Convert int to float to hex

Using scanf, each entered number, I would like my program to print two lines: for example

byte order: little-endian > 2 2 0x00000002 2.00 0x40000000 > -2 -2 0xFFFFFFFE -2.00 0xC0000000

I can make it print 2 in hexadecimal, but I also need floating and of course I cannot scan f as one when I need to also scan as int

If I use float while trying to printf, I get zero. If I scan as a float I get the correct output. I tried converting int to float, but it still appears as zero.

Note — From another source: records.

(* ===== verification/Ports.v ===== *)
(** * Port ranges: src/internal/controllers/allocator/{ranges,allocator,allocator_models}.go

    The interval allocator of the operator ([GetFreeRangeWithOffset], [IsRangeAvailable]), the
    cluster-level port allocation built on it ([AllocateClusterRange]) and the per-container one
    ([allocatePortRangesFromStatus] of container_allocator.go).

    A range is [Base, Base + Size). The Kubernetes client is a parameter: what [List] returns is
    an argument of the definitions that list objects. The starting port of the configuration is
    an argument too. *)

From S2P Require Import Prelude Fmt.

(** ** Ranges *)

Record Range : Type := mkRange { Base : Z; Size : Z }.

#[export] Instance Range_eq_dec : EqDecision Range.
Proof. solve_decision. Defined.

Definition MaxPort : Z := 65535.

Definition range_lt (a b : Range) : bool := bool_decide (Base a < Base b).

Definition SortRanges (ranges : list Range) : list Range := sort_by range_lt ranges.

(** The gaps between consecutive ranges. *)
Fixpoint free_between (startBoundary size : Z) (ranges : list Range) : option Z :=
  match ranges with
  | r :: ((r' :: _) as rest) =>
      let start := Z.max startBoundary (Base r + Size r) in
      if decide (Base r' - start >= size) then Some start else free_between startBoundary size rest
  | _ => None
  end.

(** The gap after the last range. *)
Definition free_after (boundaries : Range) (startBoundary size : Z) (ranges : list Range) : option Z :=
  match last ranges with
  | Some r =>
      let start := Z.max startBoundary (Base r + Size r) in
      if decide (Base boundaries + Size boundaries - start >= size) then Some start else None
  | None => None
  end.

Definition no_free_range (size offset : Z) : string :=
  Sprintf "no free range found with size %d and offset %d" [ArgD size; ArgD offset].

Definition GetFreeRangeWithOffset (boundaries : Range) (ranges : list Range) (size offset : Z) : res string Z :=
  let startBoundary := Base boundaries + offset in
  let ranges := SortRanges ranges in
  match ranges with
  | r0 :: _ =>
      if decide (Base r0 - startBoundary >= size) then Ok startBoundary else
      match free_between startBoundary size ranges with
      | Some start => Ok start
      | None =>
          match free_after boundaries startBoundary size ranges with
          | Some start => Ok start
          | None => Err (no_free_range size offset)
          end
      end
  | [] => if decide (Size boundaries >= size) then Ok startBoundary else Err (no_free_range size offset)
  end.

Definition GetFreeRange (boundaries : Range) (ranges : list Range) (size : Z) : res string Z :=
  GetFreeRangeWithOffset boundaries ranges size 0.

(** The overlap test of the loop of [IsRangeAvailable], on inclusive ends. *)
Definition overlaps (target r : Range) : bool :=
  let targetStart := Base target in
  let targetEnd := Base target + Size target - 1 in
  let allocatedStart := Base r in
  let allocatedEnd := Base r + Size r - 1 in
  bool_decide (targetStart <= allocatedEnd /\ allocatedStart <= targetEnd).

Definition IsRangeAvailable (boundaries : Range) (ranges : list Range) (targetRange : Range) : bool :=
  if decide (Base targetRange < Base boundaries \/
             Base targetRange + Size targetRange - 1 > Base boundaries + Size boundaries - 1)
  then false
  else forallb (fun r => negb (overlaps targetRange r)) ranges.

(** ** Cluster ranges *)

Record OwnerCluster : Type := mkOwner { ClusterName : string; Namespace : string }.

#[export] Instance OwnerCluster_eq_dec : EqDecision OwnerCluster.
Proof. solve_decision. Defined.
#[export] Instance OwnerCluster_countable : Countable OwnerCluster.
Proof.
  refine (inj_countable' (fun o => (ClusterName o, Namespace o)) (fun p => mkOwner p.1 p.2) _).
  by intros [].
Defined.

Abbreviation ClusterRanges := (gmap OwnerCluster Range).

Definition getSortedUsedRanges (r : ClusterRanges) : list Range := sort_by range_lt (map_to_list r).*2.

Fixpoint cluster_scan (size : Z) (ranges : list Range) : option (res string Z) :=
  match ranges with
  | [] => None
  | [v] =>
      Some (if decide (Base v + size >= MaxPort)
            then Err (Sprintf "no free range available for size %d" [ArgD size])
            else Ok (Base v + Size v))
  | v :: ((next :: _) as rest) =>
      if decide (Base v + Size v + size <= Base next) then Some (Ok (Base v + Size v))
      else cluster_scan size rest
  end.

Definition ClusterRanges_GetFreeRange (StartingPort : Z) (r : ClusterRanges) (size : Z) : res string Z :=
  let ranges := getSortedUsedRanges r in
  let totalRanges := len ranges in
  match cluster_scan size ranges with
  | Some result => result
  | None =>
      if decide (totalRanges = 0) then Ok StartingPort
      else Err (Sprintf "no free range available for size %d, pre-existing ranges %d" [ArgD size; ArgD totalRanges])
  end.

Definition IsClusterRangeAvailable (r : ClusterRanges) (targetRange : Range) : bool :=
  IsRangeAvailable (mkRange 0 MaxPort) (getSortedUsedRanges r) targetRange.

(** ** The cluster object, as far as its ports go *)

Record PortsSpec : Type := mkPortsSpec {
  sp_BasePort : Z; sp_PortRange : Z; sp_LbPort : Z; sp_LbAdminPort : Z; sp_S3Port : Z }.

Record PortsStatus : Type := mkPortsStatus {
  st_BasePort : Z; st_PortRange : Z; st_LbPort : Z; st_LbAdminPort : Z; st_S3Port : Z;
  st_ManagementProxyPort : Z }.

Record WekaCluster : Type := mkCluster {
  cl_owner : OwnerCluster; cl_spec : PortsSpec; cl_status : PortsStatus }.

Definition with_status (c : WekaCluster) (s : PortsStatus) : WekaCluster :=
  mkCluster (cl_owner c) (cl_spec c) s.

Definition set_range (base size : Z) (s : PortsStatus) : PortsStatus :=
  mkPortsStatus base size (st_LbPort s) (st_LbAdminPort s) (st_S3Port s) (st_ManagementProxyPort s).
Definition set_LbPort (p : Z) (s : PortsStatus) : PortsStatus :=
  mkPortsStatus (st_BasePort s) (st_PortRange s) p (st_LbAdminPort s) (st_S3Port s) (st_ManagementProxyPort s).
Definition set_LbAdminPort (p : Z) (s : PortsStatus) : PortsStatus :=
  mkPortsStatus (st_BasePort s) (st_PortRange s) (st_LbPort s) p (st_S3Port s) (st_ManagementProxyPort s).
Definition set_S3Port (p : Z) (s : PortsStatus) : PortsStatus :=
  mkPortsStatus (st_BasePort s) (st_PortRange s) (st_LbPort s) (st_LbAdminPort s) p (st_ManagementProxyPort s).
Definition set_ManagementProxyPort (p : Z) (s : PortsStatus) : PortsStatus :=
  mkPortsStatus (st_BasePort s) (st_PortRange s) (st_LbPort s) (st_LbAdminPort s) (st_S3Port s) p.

Definition getClusterPortByName (cluster : WekaCluster) (name : string) : Z :=
  let s := cl_status cluster in
  if decide (name = "lb") then st_LbPort s
  else if decide (name = "lbAdmin") then st_LbAdminPort s
  else if decide (name = "s3") then st_S3Port s
  else if decide (name = "managementProxy") then st_ManagementProxyPort s
  else 0.

Definition getClusterRange (cluster : WekaCluster) : Range :=
  mkRange (st_BasePort (cl_status cluster)) (st_PortRange (cl_status cluster)).

(** [if port > 0 { append(Range{port, 1}) }]. *)
Definition port_range (port size : Z) : list Range := if decide (port > 0) then [mkRange port size] else [].
(* ===== verification/Nodes.v ===== *)
(** * Kubernetes nodes as the operator reads them

    The node annotations that carry its drives (allocator/node_info.go, pkg/domain/drives.go), its failure
    domain (allocator/cluster_capacity_assignment.go), its CPU topology (inventory/collect.go), and whether
    it may receive a new pod (resources/node.go, pkg/util/tolerations.go).

    An annotation is kept as what decoding it gives: JSON decoding is not modelled. Whether a toleration
    matches a taint is the Kubernetes library's [ToleratesTaint], a parameter. *)

From S2P Require Import Prelude Fmt Types Strategies VirtualDrives.

(** ** The node *)

(** An annotation after decoding. For [weka-full-drives], whose readers test for the empty string, an
    empty annotation is [Absent]; elsewhere an empty string is not JSON, hence [Malformed]. *)
Inductive annotation (A : Type) : Type :=
  | Absent
  | Malformed (err : string)
  | Decoded (a : A).
Arguments Absent {_}.
Arguments Malformed {_} _.
Arguments Decoded {_} _.

Definition decoded {A} (zero : A) (a : annotation A) : A :=
  match a with Decoded x => x | _ => zero end.

Record Taint := { taint_Key : string; taint_Value : string; taint_Effect : string }.
Record Toleration := { tol_Key : string; tol_Operator : string; tol_Value : string; tol_Effect : string }.

(** A status condition: its type and its status. *)
Record NodeCondition := { cond_Type : string; cond_Status : string }.

(** What discovery.json says of the CPUs: hyper-threading, and the optional full-pcpus-only flag. *)
Record DiscoveryInfo := { disc_IsHt : bool; disc_NodeFullPcpusOnly : option bool }.

(** A node. The allocatable quantities are in milli-CPUs and in bytes. *)
Record Node := {
  n_Name : string;
  n_Labels : gmap string string;
  n_Unschedulable : bool;
  n_Taints : list Taint;
  n_Conditions : list NodeCondition;
  n_AllocatableCpuMilli : Z;
  n_AllocatableHugepages2Mi : Z;
  n_AllocatableMemory : Z;
  n_Discovery : annotation DiscoveryInfo;
  n_FullDrives : annotation (list DriveEntry);
  n_BlockedDrives : annotation (list string);
  n_SharedDrives : annotation (list SharedDriveInfo);
  n_BlockedPhysicalUuids : annotation (list string);
}.

(** ** Drives *)

Definition ReadDriveAnnotations (full : annotation (list DriveEntry)) : res string (list DriveEntry) :=
  match full with
  | Absent => Ok []
  | Malformed e => Err (Sprintf "failed to parse weka-full-drives: %s" [ArgS e])
  | Decoded entries => Ok (filter (fun e => de_CapacityGiB e > 0) entries)
  end.

Definition filterBlockedSharedDrives (drives : list SharedDriveInfo)
    (blockedDrivePhysicalUUIDs blockedDriveSerials : list string) : list SharedDriveInfo :=
  if decide (len blockedDrivePhysicalUUIDs = 0 /\ len blockedDriveSerials = 0) then drives
  else filter (fun d => sd_PhysicalUUID d ∉ blockedDrivePhysicalUUIDs /\ sd_Serial d ∉ blockedDriveSerials) drives.

Record AllocatorNodeInfo := { ani_Info : NodeInfo; ani_BlockedDriveCount : Z }.

Definition node_info (available : list DriveEntry) (shared : list SharedDriveInfo) (blocked : list string) :
    AllocatorNodeInfo :=
  {| ani_Info := mkNodeInfo available shared; ani_BlockedDriveCount := len blocked |}.

(** The info is returned on the error paths too, as far as it was filled. *)
Definition ParseAllocatorNodeInfo (node : Node) : AllocatorNodeInfo * option string :=
  match n_BlockedDrives node with
  | Malformed e => (node_info [] [] [], Some (Sprintf "failed to unmarshal blocked-drives: %s" [ArgS e]))
  | ann =>
      let blocked := decoded [] ann in
      match ReadDriveAnnotations (n_FullDrives node) with
      | Err e => (node_info [] [] blocked, Some (Sprintf "failed to read drive annotations: %s" [ArgS e]))
      | Ok entries =>
          let available := filter (fun e => de_Serial e ∉ blocked) entries in
          match n_SharedDrives node with
          | Absent => (node_info available [] blocked, None)
          | Malformed e =>
              (node_info available [] blocked, Some (Sprintf "failed to unmarshal shared-drives: %s" [ArgS e]))
          | Decoded shared =>
              match n_BlockedPhysicalUuids node with
              | Malformed e =>
                  (node_info available [] blocked,
                   Some (Sprintf "failed to unmarshal blocked-shared-drives: %s" [ArgS e]))
              | uuids =>
                  (node_info available (filterBlockedSharedDrives shared (decoded [] uuids) blocked) blocked, None)
              end
          end
      end
  end.

(** The answer as a value or an error. *)
Definition parsed_info (node : Node) : res string NodeInfo :=
  match ParseAllocatorNodeInfo node with
  | (info, None) => Ok (ani_Info info)
  | (_, Some e) => Err e
  end.

(** The drives, whether the node carries the annotation, and the error. *)
Definition SignedFullDrives (node : Node) : list DriveEntry * bool * option string :=
  match n_FullDrives node with
  | Absent => ([], false, None)
  | full =>
      match ReadDriveAnnotations full with
      | Err e => ([], true, Some (Sprintf "failed to read drive annotations: %s" [ArgS e]))
      | Ok entries =>
          match n_BlockedDrives node with
          | Malformed e => ([], true, Some (Sprintf "failed to unmarshal blocked-drives: %s" [ArgS e]))
          | ann => (SortDriveEntriesDesc (filter (fun d => de_Serial d ∉ decoded [] ann) entries), true, None)
          end
      end
  end.

Definition SignedFullDrivesGiB (node : Node) : list Z * bool * option string :=
  let '(drives, signed, err) := SignedFullDrives node in (de_CapacityGiB <$> drives, signed, err).

Definition RemoveDriveSerials (entries : list DriveEntry) (serials : list string) : list DriveEntry * bool :=
  let remaining := filter (fun e => de_Serial e ∉ serials) entries in
  (remaining, bool_decide (len remaining <> len entries)).

(** ** Failure domain *)

Record FailureDomain := { fd_Label : option string; fd_CompositeLabels : list string }.

Definition ResolveNodeFDValue (node : Node) (fd : option FailureDomain) : string :=
  match fd with
  | None => ""
  | Some fd =>
      match fd_Label fd with
      | Some label => default "" (n_Labels node !! label)
      | None =>
          if decide (len (fd_CompositeLabels fd) > 0)
          then strings_Join (omap (fun lbl => n_Labels node !! lbl) (fd_CompositeLabels fd)) "-"
          else ""
      end
  end.

(** [None] stands for the result [skip]. *)
Definition resolveInventoryFDValue (node : Node) (fdConfig : option FailureDomain) : option string :=
  let fdValue := ResolveNodeFDValue node fdConfig in
  if decide (fdConfig <> None /\ fdValue = "") then None
  else if decide (fdValue = "") then Some (n_Name node) else Some fdValue.

(** ** CPU topology *)

(** [forceFullPcpus] is the operator's configuration flag. *)
Definition nodeCPUTopology (forceFullPcpus : bool) (node : Node) : NodeCPUTopology :=
  let topo :=
    match n_Discovery node with
    | Decoded info => {| IsHt := disc_IsHt info; FullPcpusOnly := default false (disc_NodeFullPcpusOnly info) |}
    | _ => {| IsHt := false; FullPcpusOnly := false |}
    end in
  if forceFullPcpus then {| IsHt := IsHt topo; FullPcpusOnly := true |} else topo.

Definition buildNodeTopos (forceFullPcpus : bool) (nodes : list Node) : gmap string NodeCPUTopology :=
  foldl (fun m n => <[n_Name n := nodeCPUTopology forceFullPcpus n]> m) ∅ nodes.

(** ** Quantities *)

(** [Quantity.Value] of a milli-CPU quantity: rounded up to whole CPUs, away from zero. *)
Definition cpu_Value (milli : Z) : Z :=
  if decide (milli < 0) then - CeilDiv (- milli) 1000 else CeilDiv milli 1000.

Definition nodeAllocatableHugepagesMiB (node : Node) : Z := n_AllocatableHugepages2Mi node `quot` 2 ^ 20.
Definition nodeAllocatableMemoryMiB (node : Node) : Z := n_AllocatableMemory node `quot` 2 ^ 20.

(** ** Eligibility for new pods *)

Definition TaintEffectPreferNoSchedule : string := "PreferNoSchedule".
Definition CordonTaintKey : string := "node.kubernetes.io/unschedulable".
Definition CordonTaint : Taint :=
  {| taint_Key := CordonTaintKey; taint_Value := ""; taint_Effect := "NoSchedule" |}.

Section eligibility.
Context (ToleratesTaint : Toleration -> Taint -> bool).

(** One turn of the loop over the taints: whether it goes on to the next taint. *)
Definition taint_passes (tolerations : list Toleration) (ignoreTaints : list string) (taint : Taint) : bool :=
  bool_decide (taint_Effect taint = TaintEffectPreferNoSchedule) ||
  bool_decide (taint_Key taint ∈ ignoreTaints) ||
  existsb (fun t => ToleratesTaint t taint) tolerations.

Definition CheckTolerations (taints : list Taint) (tolerations : list Toleration) (ignoreTaints : list string) : bool :=
  forallb (taint_passes tolerations ignoreTaints) taints.

Definition tolerationsCoverCordon (tolerations : list Toleration) : bool :=
  CheckTolerations [CordonTaint] (filter (fun t => tol_Key t = CordonTaintKey) tolerations) [].

(** [None] is a nil node. *)
Definition NodeIsReady (node : option Node) : bool :=
  match node with
  | None => false
  | Some node =>
      existsb (fun c => bool_decide (cond_Type c = "Ready" /\ cond_Status c = "True")) (n_Conditions node)
  end.

Definition nodeIsCordoned (node : Node) : bool :=
  n_Unschedulable node || existsb (fun t => bool_decide (taint_Key t = CordonTaintKey)) (n_Taints node).

Definition NodeIneligibleReason (node : option Node) (tolerations : list Toleration) : string :=
  match node with
  | None => "not ready"
  | Some n =>
      if negb (NodeIsReady node) then "not ready"
      else if nodeIsCordoned n && negb (tolerationsCoverCordon tolerations) then "cordoned"
      else if negb (CheckTolerations (n_Taints n) tolerations []) then "untolerated taint"
      else ""
  end.

(** A node is a placement target exactly when it is ready, a cordon on it is met by a toleration that
    names the cordon key, and each of its hard taints is tolerated. *)
Theorem NodeIneligibleReason_empty n tolerations :
  NodeIneligibleReason (Some n) tolerations = "" <->
  NodeIsReady (Some n) = true /\
  (nodeIsCordoned n = true ->
     exists t, t ∈ tolerations /\ tol_Key t = CordonTaintKey /\ ToleratesTaint t CordonTaint = true) /\
  (forall taint, taint ∈ n_Taints n -> taint_Effect taint <> TaintEffectPreferNoSchedule ->
     exists t, t ∈ tolerations /\ ToleratesTaint t taint = true).
Proof.
  assert (Hcover : tolerationsCoverCordon tolerations = true <->
    exists t, t ∈ tolerations /\ tol_Key t = CordonTaintKey /\ ToleratesTaint t CordonTaint = true).
  { unfold tolerationsCoverCordon, CheckTolerations, taint_passes. simpl.
    rewrite andb_true_r, existsb_exists. setoid_rewrite <- list_elem_of_In.
    setoid_rewrite list_elem_of_filter. naive_solver. }
  assert (Htaints : CheckTolerations (n_Taints n) tolerations [] = true <->
    forall taint, taint ∈ n_Taints n -> taint_Effect taint <> TaintEffectPreferNoSchedule ->
      exists t, t ∈ tolerations /\ ToleratesTaint t taint = true).
  { unfold CheckTolerations, taint_passes. rewrite forallb_forall. setoid_rewrite <- list_elem_of_In.
    apply forall_proper. intros taint. rewrite !orb_true_iff, existsb_exists, !bool_decide_eq_true.
    setoid_rewrite <- list_elem_of_In.
    pose proof (not_elem_of_nil (taint_Key taint)).
    destruct (decide (taint_Effect taint = TaintEffectPreferNoSchedule)); naive_solver. }
  unfold NodeIneligibleReason. destruct (NodeIsReady (Some n)); simpl; [|naive_solver].
  rewrite <- Hcover, <- Htaints. destruct (nodeIsCordoned n), (tolerationsCoverCordon tolerations),
    (CheckTolerations (n_Taints n) tolerations []); simpl; naive_solver.
Qed.

End eligibility.

(** ** Drives: what the allocator is offered *)

Lemma elem_of_filterBlockedSharedDrives d drives uuids serials :
  d ∈ filterBlockedSharedDrives drives uuids serials <->
  d ∈ drives /\ sd_PhysicalUUID d ∉ uuids /\ sd_Serial d ∉ serials.
Proof.
  unfold filterBlockedSharedDrives. case_decide as Hb; [|rewrite list_elem_of_filter; tauto].
  destruct Hb as [Hu Hs], uuids, serials; [|done..]. set_solver.
Qed.

(** A parsed node offers exactly its signed drives of positive capacity and its shared drives, less the
    blocked ones. *)
Theorem ParseAllocatorNodeInfo_unblocked node info :
  parsed_info node = Ok info ->
  (forall d, d ∈ ni_AvailableDrives info <->
     d ∈ decoded [] (n_FullDrives node) /\ de_CapacityGiB d > 0 /\ de_Serial d ∉ decoded [] (n_BlockedDrives node)) /\
  (forall d, d ∈ ni_SharedDrives info <->
     d ∈ decoded [] (n_SharedDrives node) /\ sd_PhysicalUUID d ∉ decoded [] (n_BlockedPhysicalUuids node) /\
     sd_Serial d ∉ decoded [] (n_BlockedDrives node)).
Proof.
  unfold parsed_info, ParseAllocatorNodeInfo, ReadDriveAnnotations.
  destruct (n_BlockedDrives node), (n_FullDrives node), (n_SharedDrives node), (n_BlockedPhysicalUuids node);
    simpl; try done; intros [= <-]; simpl; split; intros d;
    rewrite ?elem_of_filterBlockedSharedDrives, ?list_elem_of_filter, ?elem_of_nil; naive_solver.
Qed.

(** The two readers of the full drives agree: where the node parses, [SignedFullDrives] is its available
    drives, largest first. *)
Theorem SignedFullDrives_agrees node info :
  parsed_info node = Ok info ->
  SignedFullDrives node =
    (SortDriveEntriesDesc (ni_AvailableDrives info), match n_FullDrives node with Absent => false | _ => true end, None).
Proof.
  unfold parsed_info, ParseAllocatorNodeInfo, SignedFullDrives, ReadDriveAnnotations.
  destruct (n_BlockedDrives node), (n_FullDrives node), (n_SharedDrives node), (n_BlockedPhysicalUuids node);
    simpl; try done; by intros [= <-].
Qed.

here is my conclusion so far

 Int - float - hex byte order: little-endian >2 2 0x000002 2.00 00000000

it looks like i am converting to a float why doesn't it print as hex? if I scan as a float, I get the correct hexadecimal representation similar to the first example. it should be something simple. I need to scan as decimal to mean I run this in cygwin

that's what i still have.

 #include <stdio.h> #include <stdlib.h> int main(int argc, char *argv[]) { int HexNumber; float convert; printf("Int - float - hex\n"); int a = 0x12345678; unsigned char *c = (unsigned char*)(&a); if (*c == 0x78) { printf("\nbyte order: little-endian\n"); } else { printf("\nbyte order: big-endian\n"); } printf("\n>"); scanf("%d", &HexNumber); printf("\n%10d ",HexNumber); printf("%#08x",HexNumber); convert = (float)HexNumber; // converts but prints a zero printf("\n%10.2f ", convert); printf("%#08x", convert); // prints zeros return 0; }
+6
c floating-point integer floating-point-conversion
source share
3 answers

try the following:

 int i = 2; float f = (float)i; printf("%#08X", *( (int*) &f ));

[EDIT]

@Corey:

let him analyze it from the inside:

 & f = address of f = say address 0x5ca1ab1e (int*) &f = interpret the address 0x5ca1ab1e as integer pointer * ((int*)&f) = get the integer at address 0x5ca1ab1e

The following is brief but difficult to remember the associativity of the C language operator and the operator priority (I prefer the additional clarity of some added brackets and spaces):

 printf("%#08X", *(int*)&f);
+8
source share
 printf("%#08x", convert); // prints zeros

This line will not work because you tell printf that you are passing an int (using %x ), but in fact you are passing it to a float .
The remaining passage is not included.